_Material for this task_.
(* ===== verification/RadioInv.v ===== *)
(** * The state of the PHY over time: invariants of Ieee802154Phy.cc

    The messages a radio handles as a step relation, the invariant of its state,
    and what follows: no handler reads a deleted frame or an empty list, and the
    noise is the sum of the powers in the air. *)

From Stdlib Require Import QArith Qabs.
From S2P Require Import Prelude MacConst MacTypes Radio.

Open Scope string_scope.
Open Scope list_scope.
Open Scope Z_scope.

#[local] Opaque secs.

(** Symbolic execution of the accessors. *)
Ltac prs :=
  repeat (first [ progress unfold self, pupd, emit, setRadioState, cancelEvent, addNewSnr, delete_frame, PD_DATA_confirm,
                    PLME_CCA_confirm, PLME_ED_confirm, PLME_SET_TRX_STATE_confirm, PLME_SET_confirm
                | wpe_step ]; cbv beta; unfold id).

(** The faults a handler may end in: a failed assertion or a thrown error, but no
    undefined behaviour. *)
Definition sound (f : fault) : Prop :=
  match f with Undefined _ | OutOfFuel => False | _ => True end.
#[local] Hint Extern 0 (sound _) => exact I : core.

(** The energy level of [calculateEnergyLevel] is more than an [int] holds. *)
Definition energy_overflow (s : Radio) : Prop := in_int (Z.quot (rxPeakPower s * 128) (sensitivity s)) = false.

(** What a radio [s] may end in while it handles [m]: at the end of an energy
    detection, and only there, the conversion of the energy level may be undefined. *)
Definition sound_for (m : phy_msg) (s : Radio) (f : fault) : Prop :=
  sound f \/ (m = SelfTimer PHY_ED_TIMER /\ energy_overflow s /\ f = Undefined "conversion to int").
Lemma sound_for_sound m s f : sound f -> sound_for m s f.
Proof. by left. Qed.
Lemma sound_for_strict m s f : sound_for m s f -> m <> SelfTimer PHY_ED_TIMER -> sound f.
Proof. intros [?|(-> & _)] Hne; done. Qed.

(** ** Sums of received powers *)

Definition total (m : gmap positive Z) : Z := map_fold (fun _ v z => v + z) 0 m.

_Exercise goal_. Up to and including the line with "(** The energy", output every line of the records above exactly, starting from the first; output nothing else.

_Worked solution_.
(* ===== verification/RadioInv.v ===== *)
(** * The state of the PHY over time: invariants of Ieee802154Phy.cc

    The messages a radio handles as a step relation, the invariant of its state,
    and what follows: no handler reads a deleted frame or an empty list, and the
    noise is the sum of the powers in the air. *)

From Stdlib Require Import QArith Qabs.
From S2P Require Import Prelude MacConst MacTypes Radio.

Open Scope string_scope.
Open Scope list_scope.
Open Scope Z_scope.

#[local] Opaque secs.

(** Symbolic execution of the accessors. *)
Ltac prs :=
  repeat (first [ progress unfold self, pupd, emit, setRadioState, cancelEvent, addNewSnr, delete_frame, PD_DATA_confirm,
                    PLME_CCA_confirm, PLME_ED_confirm, PLME_SET_TRX_STATE_confirm, PLME_SET_confirm
                | wpe_step ]; cbv beta; unfold id).

(** The faults a handler may end in: a failed assertion or a thrown error, but no
    undefined behaviour. *)
Definition sound (f : fault) : Prop :=
  match f with Undefined _ | OutOfFuel => False | _ => True end.
#[local] Hint Extern 0 (sound _) => exact I : core.

(** The energy level of [calculateEnergyLevel] is more than an [int] holds. *)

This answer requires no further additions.